How the world’s coffee addiction could destroy tropical forests to moose conquering newer areas in a warming Alaska—a quick look at the news you may have missed
A new study by the Massachusetts Institute of Technology (MIT) has stated that China and India would be facing severe water shortages due to economic growth, climate change, and demands of fast growing populations by mid century. Within 35 years, the two countries where roughly half the world's population lives may be facing what scientists are calling a "high risk of severe water stress". That translates into billions of people having access to a lot less water than they do today, according to the study.
New cars sold in the European Union were 3 per cent cleaner in 2015 than the year before as restrictions on pollution forced manufacturers to make more efficient engines, data from the 28-nation bloc’s environment agency has showed. The average carbon dioxide output of the 13.7 million cars put on the road fell to 119.6 grams per kilometre driven from 123.4 gm/km the previous year, the Copenhagen-based European Environment Agency in Copenhagen said in a statement recently.
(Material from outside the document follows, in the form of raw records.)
Lemma finish_headers_of_text content m p kind0 :
  sendable content m -> expects_content kind0 m -> holds_start p m ->
  zlen content <= m_max_content_length p -> m_parse_headers_only p = false ->
  exists m', finish_header_parsing p (read_headers (sent_headers m) m (new_message kind0)) None
             = Ok (if zlen content =? 0 then true_value else indeterminate_value,
                   at_content (zlen content) p, m', None)
             /\ arrived (sent_headers m) m' m /\ m_content_length m' = zlen content
             /\ m_content_buf m' = replicate (Z.to_nat (zlen content)) None.
Proof.
  intros Hs He Hp Hmax Ho. pose proof (zlen_nonneg content) as Hn.
  destruct (start_line_versions m (sd_start_line _ _ Hs)) as [Hmaj Hmin].
  set (m1 := set_content_length 0 (read_headers (sent_headers m) m (new_message kind0))).
  assert (update_transfer_encoding_using_header m1 = m1) as Ete.
  { unfold update_transfer_encoding_using_header.
    change (m_headers (with_m_is_chunked false m1)) with (sent_headers m).
    pose proof (sd_encoding _ _ Hs) as Hte. unfold has_header in Hte.
    rewrite has_key_range in Hte. unfold find.
    rewrite (sent_headers_other _ _ _ Hs) by reflexivity.
    apply negb_false_iff, bool_decide_eq_true in Hte. by rewrite Hte. }
  destruct (update_message_start
    (with_m_bytes_content_read 0 (with_m_bytes_content_remaining 0 p)) m m1 kind0 Hp He eq_refl)
    as (m2 & Em & Hst & Hv & Hv1 & Hv2 & Hi).
  injection Hv as Hl Hb _ Hh Hch _ Hmp _.
  assert (arrived (sent_headers m) m2 m) as Ha.
  { constructor; [done| | |done|done]; [rewrite Hv1; exact Hmaj | rewrite Hv2; exact Hmin]. }
  destruct (sent_headers_length _ _ Hs) as [name Hf].
  unfold finish_header_parsing. fold m1. rewrite Ete, Em. cbn [mbind res_bind].
  rewrite Hch, Hi. change (m_is_chunked m1) with false. cbn [andb].
  unfold has_header, has_key. rewrite Hh. change (m_headers m1) with (sent_headers m).
  rewrite Hf. unfold finish_with_length, update_content_length_using_header. rewrite Hh.
  change (m_headers m1) with (sent_headers m). rewrite Hf. cbn [snd].
  pose proof (sd_size _ _ Hs) as Hsz.
  rewrite stoul_to_string by (unfold ULONG_MAX; lia). cbn [mbind res_bind].
  cbn [m_content_length with_m_content_length]. unfold at_content.
  destruct (zlen content =? 0) eqn:E0.
  - exists (with_m_content_length (zlen content) m2). apply Z.eqb_eq in E0.
    split; [by rewrite E0|]. split; [by eapply arrived_view; [|exact Ha]|].
    split; [done|]. rewrite E0. exact Hb.
  - cbn [mgoto m_max_content_length m_parse_headers_only m_bytes_content_remaining
         with_m_bytes_content_remaining with_m_message_parse_state with_m_bytes_content_read].
    rewrite Ho. replace (m_max_content_length p <? zlen content) with false by lia.
    rewrite create_content_buffer_ok by (simpl; lia). cbn [mbind res_bind].
    eexists. split; [reflexivity|]. split; [by eapply arrived_view; [|exact Ha]|]. done.
Qed.

(** ** The content *)

(** [m'] is the message [m] with the headers [hs] and the content [content]. *)
Definition received (hs : ihash_multimap) (content : bytes) (m' m : message) : Prop :=
  arrived hs m' m /\ read_content m' = Ok content.

Lemma consume_content_of_text hs content rest p m1 m :
  m_read p = content ++ rest -> m_payload_handler p = None ->
  m_bytes_content_remaining p = zlen content -> m_bytes_content_read p = 0 ->
  zlen content <= m_max_content_length p -> 0 < zlen content < 2 ^ 64 ->
  arrived hs m1 m -> m_content_length m1 = zlen content ->
  m_content_buf m1 = replicate (Z.to_nat (zlen content)) None ->
  exists p' m', consume_content p m1 = Ok (true_value, p', m') /\ m_read p' = rest
                /\ m_is_request p' = m_is_request p /\ m_payload_handler p' = None
                /\ received hs content m' m.
Proof.
  intros Hr Hh Hrem Hread Hmax Hn Ha Hl Hb.
  assert (bytes_available p = zlen content + zlen rest) as Hav
    by (rewrite bytes_available_zlen, Hr; apply zlen_app).
  pose proof (zlen_nonneg rest). unfold consume_content. rewrite Hav, Hrem.
  replace (zlen content =? 0) with false by lia.
  replace (zlen content <=? zlen content + zlen rest) with true by lia.
  change (has_handler (with_m_bytes_content_remaining (zlen content - zlen content) p))
    with (has_handler p).
  assert (has_handler p = false) as -> by (unfold has_handler; by rewrite Hh).
  change (m_read (with_m_bytes_content_remaining (zlen content - zlen content) p))
    with (m_read p).
  assert (Z.to_nat (zlen content) = length content) as Hz by (unfold zlen; lia).
  rewrite Hr, Hz, take_app_length. unfold copy_content.
  change (m_bytes_content_read (with_m_bytes_content_remaining (zlen content - zlen content) p))
    with (m_bytes_content_read p).
  change (m_max_content_length (with_m_bytes_content_remaining (zlen content - zlen content) p))
    with (m_max_content_length p).
  rewrite Hread. replace (0 <? m_max_content_length p) with true by lia.
  rewrite u64_small by lia. replace (m_max_content_length p <? 0 + zlen content) with false by lia.
  rewrite write_content_full by (rewrite Hb; apply zlen_replicate; lia). cbn [mbind res_bind].
  eexists _, _. split; [reflexivity|].
  split; [change (drop (length content) (m_read p) = rest); by rewrite Hr, drop_app_length|].
  split; [done|]. split; [exact Hh|]. split; [by eapply arrived_view; [|exact Ha]|].
  by apply read_content_full.
Qed.
(** The members of a writer that is given by its members. *)
Ltac writer_fields :=
  cbn [w_message w_conn w_content_buffers w_content_stream w_content_length w_stream_is_empty
       w_client_supports_chunks w_sending_chunks w_sent_headers set_sent_headers clean_writer].

(** A piece of data as a chunk; nothing is sent for an empty piece. *)
Definition chunk_of (data : bytes) : list (bytes * bytes * bytes) :=
  if bool_decide (data = []) then [] else [(sprintf_lx (zlen data), [], data)].

(** The headers of a message that is sent in chunks. *)
Definition chunked_headers (keep_alive : bool) (m : message) : ihash_multimap :=
  m_headers (prepare_headers_for_send keep_alive true m).

(** The message can be sent in chunks. *)
Record chunkable (m : message) : Prop := mk_chunkable {
  ck_first_line : m_first_line m = [];
  ck_cookies : m_cookie_params m = [];
  ck_supported : m_chunks_supported m = true;
  ck_start_line : start_line_ok m;
  ck_headers : Forall header_ok (m_headers m)
}.

Lemma chunked_headers_eq keep_alive m :
  m_chunks_supported m = true ->
  chunked_headers keep_alive m
  = change_value (change_value (m_headers m) HEADER_CONNECTION
                    (if keep_alive then str "Keep-Alive" else str "close"))
      HEADER_TRANSFER_ENCODING (str "chunked").
Proof.
  intros H. unfold chunked_headers, prepare_headers_for_send.
  change (m_chunks_supported (change_header _ _ m)) with (m_chunks_supported m). by rewrite H.
Qed.

(** The text of the headers. *)
Lemma prepared_head keep_alive chunked m :
  m_first_line m = [] -> m_cookie_params m = [] ->
  mjoin (snd (prepare_buffers_for_send keep_alive chunked m))
  = head_text (m_headers (prepare_headers_for_send keep_alive chunked m)) m.
Proof.
  intros Hf Hc. unfold prepare_buffers_for_send, get_first_line.
  set (m1 := prepare_headers_for_send keep_alive chunked m).
  assert (m1 = with_m_headers (m_headers m1) m) as Em1.
  { unfold m1, prepare_headers_for_send.
    destruct m; cbn; by repeat case_match. }
  assert (m_first_line m1 = []) as -> by (by rewrite Em1).
  rewrite bool_decide_true by done. set (m2 := update_first_line m1).
  assert (append_cookie_headers m2 = m2) as ->.
  { unfold append_cookie_headers. change (m_cookie_params m2) with (m_cookie_params m1).
    rewrite Em1. cbn [m_cookie_params with_m_headers]. by rewrite Hc. }
  assert (m_first_line m2 = start_line m) as -> by (unfold m2; rewrite update_first_line_eq, Em1; done).
  cbn [snd]. unfold append_headers, head_text. change (m_headers m2) with (m_headers m1).
  by rewrite !mjoin_app, mjoin_headers, mjoin_one, mjoin_two, <- app_assoc.
Qed.

(** The same in chunks, whatever the length of the first piece. *)
Lemma chunked_head keep_alive n m :
  chunkable m ->
  mjoin (snd (prepare_buffers_for_send keep_alive true (set_content_length n m)))
  = head_text (chunked_headers keep_alive m) m.
Proof.
  intros Hm. rewrite prepared_head by apply Hm.
  assert (m_headers (prepare_headers_for_send keep_alive true (set_content_length n m)) = chunked_headers keep_alive m)
    as ->; [|done].
  rewrite chunked_headers_eq by apply Hm. unfold prepare_headers_for_send.
  change (m_chunks_supported (change_header _ _ (set_content_length n m))) with (m_chunks_supported m).
  by rewrite (ck_supported _ Hm).
Qed.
The reading is 8 per cent below the target of 130 grams set by the European Commission for all new passenger vehicles in the bloc.
Soaring demand for coffee could hasten destructive climate change by encouraging producers to chop down some of the last remaining tropical forests as they struggle to increase yields on existing farmland, says a report released recently by the nonprofit Conservation International. Coffee grows in tropical countries near the equator, such as Indonesia, Brazil and Uganda, where thick jungles rich with biodiversity provide fresh water and store tons of carbon. Farmers expand their fields by felling trees in these forests and burning the dense underbrush— releasing that carbon into the atmosphere, where it traps other gases and warms the planet. As a result, deforestation is a two-fold environmental catastrophe: Left intact, forests absorb many of the pollutants that cause global warming. Destroyed, they unleash even more emissions and speed up the pace of climate change.
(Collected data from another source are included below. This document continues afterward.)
Lemma hex_to_hash_length n s pos buffer :
  length s = (2 * n)%nat -> (pos + n <= length buffer)%nat ->
  exists buffer', hex_to_hash s pos buffer = Ok buffer' /\ length buffer' = length buffer.
Proof.
  revert s pos buffer. induction n as [|n IH]; intros s pos buffer Hs Hl.
  - destruct s; [|simpl in Hs; lia]. by exists buffer.
  - destruct s as [|a [|b s]]; simpl in Hs; [lia..|]. cbn [hex_to_hash].
    replace (pos <? length buffer)%nat with true by (symmetry; apply Nat.ltb_lt; lia).
    destruct (IH s (S pos) (<[pos := Some (char_of_Z (strtol16 [a; b]))]> buffer)) as (b' & E & Hb');
      [lia|rewrite length_insert; lia|]. exists b'. by rewrite Hb', length_insert.
Qed.


(** The encrypted form of a password stands for it.  The text that a user keeps for a
    password ([get_password]), given to [add_user_hash] under a free name, makes that name
    accept the password, and nothing but it and what has the same digest. *)
Theorem password_hash_roundtrip um name name0 pw :
  have_ssl = true -> users_ok um -> known um name = false ->
  exists um', add_user_hash name (m_password (new_user_with name0 pw)) um = Ok (true, um')
              /\ users_ok um' /\ forall q, accepts um' name q = same_secret pw q.
Proof.
  intros Hssl Hum Hk. unfold known, get_user in Hk. apply bool_decide_eq_false, dec_stable in Hk.
  assert (m_password (new_user_with name0 pw) = sha256 pw ≫= hex2_lower) as Ep.
  { unfold new_user_with, set_password. by rewrite Hssl. }
  unfold add_user_hash. rewrite Hk, Ep. unfold set_password_hash.
  assert (length (sha256 pw ≫= hex2_lower) = SHA256_DIGEST_LENGTH * 2)%nat as Hlen.
  { rewrite <- (length_sha256 pw). clear. induction (sha256 pw) as [|c s IH]; [done|].
    rewrite bind_cons, length_app, IH. cbn [length hex2_lower]. lia. }
  rewrite Hlen, Nat.eqb_refl.
  rewrite hex_to_hash_print by (rewrite length_sha256; cbn [m_password_hash new_user]; by rewrite length_replicate).
  cbn [mbind res_bind]. set (u := mk_user _ _ _ _).
  assert (m_password_hash u = Some <$> sha256 pw) as Eh.
  { cbn [u m_password_hash take new_user]. rewrite drop_ge; [by rewrite app_nil_r|].
    by rewrite length_replicate, length_sha256. }
  eexists. split; [reflexivity|].
  destruct (um_insert_ok name u um Hum Hk eq_refl) as (Hok & Hfind & _ & Hnew).
  split; [exact Hok|]. intros q. specialize (Hfind name). rewrite decide_True in Hfind by done.
  rewrite (get_user_with_accepts _ _ _ _ q Hfind Hnew). unfold match_password, same_secret, bytes_eqb, same_hash.
  rewrite Hssl, Eh. cbn [u m_password_hash_type].
  rewrite take_ge by (rewrite length_fmap, !length_sha256; lia).
  apply bool_decide_ext. split; [|by intros ->]. intros H. by apply (inj (fmap Some)) in H.
Qed.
Rising temperatures and longer summers have helped the iconic Alaskan moose conquer vast new stretches of frozen tundra according to a new study. Changes in climate have seen a rapid increase in the size of plants that the moose depend on in winter to survive. The deer have moved hundreds of kilometres northwards following the spreading shrubs. Scientists believe the moose will continue to colonise new territories as warming continues.
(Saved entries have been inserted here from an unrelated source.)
(* ===== verification/Replies.v ===== *)
(** * Replies to a request

    How the server, the authentication and the services answer a request: a
    [response_writer] for the request, the status and the headers of its response, the text
    of the page, and [send]; [connection::finish] is bound to the end of the writing, so it
    is called once when the answer is on its way (or the connection was lost). *)
From S2P Require Import Prelude CLib StringUtils Dict Tribool HttpTypes Message ParserBase.
From S2P Require Import ParserHeaders ParserForms ParserBody Parser ParserSafety ParserStream.
From S2P Require Import ParserRoundTrip Connection Writer.

(** The members of a request that the other components read. *)
Definition get_method (m : message) : bytes :=
  match m_kind m with KRequest r => rq_method r | KResponse _ => [] end.
Definition get_resource (m : message) : bytes :=
  match m_kind m with KRequest r => rq_resource r | KResponse _ => [] end.
Definition get_original_resource (m : message) : bytes :=
  match m_kind m with KRequest r => rq_original_resource r | KResponse _ => [] end.
Definition get_query (m : message) (key : bytes) : bytes :=
  match m_kind m with KRequest r => get_value (rq_query_params r) key | KResponse _ => [] end.
Definition get_user_record (m : message) : option bytes :=
  match m_kind m with KRequest r => rq_user_record r | KResponse _ => None end.

(** [request::set_user], with the name of the user. *)
Definition set_user (name : bytes) (m : message) : message :=
  on_request (with_rq_user_record (Some name)) m.

(** [writer->get_response()], changed. *)
Definition edit_response (f : message -> message) (w : writer) : writer :=
  mk_writer (f (w_message w)) (w_conn w) (w_content_buffers w) (w_content_stream w)
    (w_content_length w) (w_stream_is_empty w) (w_client_supports_chunks w) (w_sending_chunks w)
    (w_sent_headers w).

(** [response_writer::create(tcp_conn, request, finish)]. *)
Definition create_response_writer (request : message) (c : connection) : writer :=
  new_response_writer_for (get_method request) (m_version_major request) (m_version_minor request) c.

(** An answer: the changes to the response and the parts of the page. *)
Definition reply (request : message) (c : connection) (edit : message -> message)
  (parts : list write_op) : connection :=
  let w := edit_response edit (create_response_writer request c) in
  w_conn (fst (send (foldl (fun w op => write_step op w) w parts))).

(** The status line of an answer. *)
Definition with_status (code : Z) (text : bytes) (m : message) : message :=
  set_status_message text (set_status_code code m).

(** The response of an answer to [request]. *)
Definition reply_response (request : message) (edit : message -> message) : message :=
  edit (update_request_info (get_method request) (m_version_major request)
          (m_version_minor request) (new_response [])).

(** Every answer with a page writes one response: the head, with the length of the page, and
    the page. *)
Lemma reply_written request c edit parts :
  m_is_open c = true -> 0 < zlen (parts ≫= op_data) < 2 ^ 64 ->
  m_written (reply request c edit parts)
  = m_written c
    ++ mjoin (snd (prepare_buffers_for_send (get_keep_alive c) false
                     (set_content_length (zlen (parts ≫= op_data)) (reply_response request edit))))
    ++ (parts ≫= op_data)
  /\ exists buffers, reply request c edit parts = write_buffers buffers c.
Proof.
  intros Ho Hz. unfold reply. set (w := edit_response edit (create_response_writer request c)).
  assert (writer_ok w) as Hw by (by constructor).
  destruct (write_steps_ok parts w Hw) as (Hk & Hc & Hf). set (w1 := foldl _ _ _) in *.
  change (writer_content w1 = parts ≫= op_data) in Hc. injection Hf as Hm Hcn Hs Hsc Hh.
  change (w_conn w1 = c) in Hcn. change (w_message w1 = reply_response request edit) in Hm.
  rewrite <- Hc in *. rewrite <- Hm, <- Hcn in *.
  destruct (send_content w1 Hk Ho Hh Hsc Hz) as (w' & -> & Hw' & _ & Hl). split; [done|exact Hl].
Qed.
Burkina Faso, Africa's biggest cotton grower, is phasing out the production of genetically modified cotton introduced by Monsanto Co., the world’s largest seed company, because growers are unhappy with the short length of its fibre. The country is reducing the acreage for genetically modified cotton this season until it’s completely phased out in 2018 and replaced by conventional cotton, the nation’s cabinet said in a statement recently.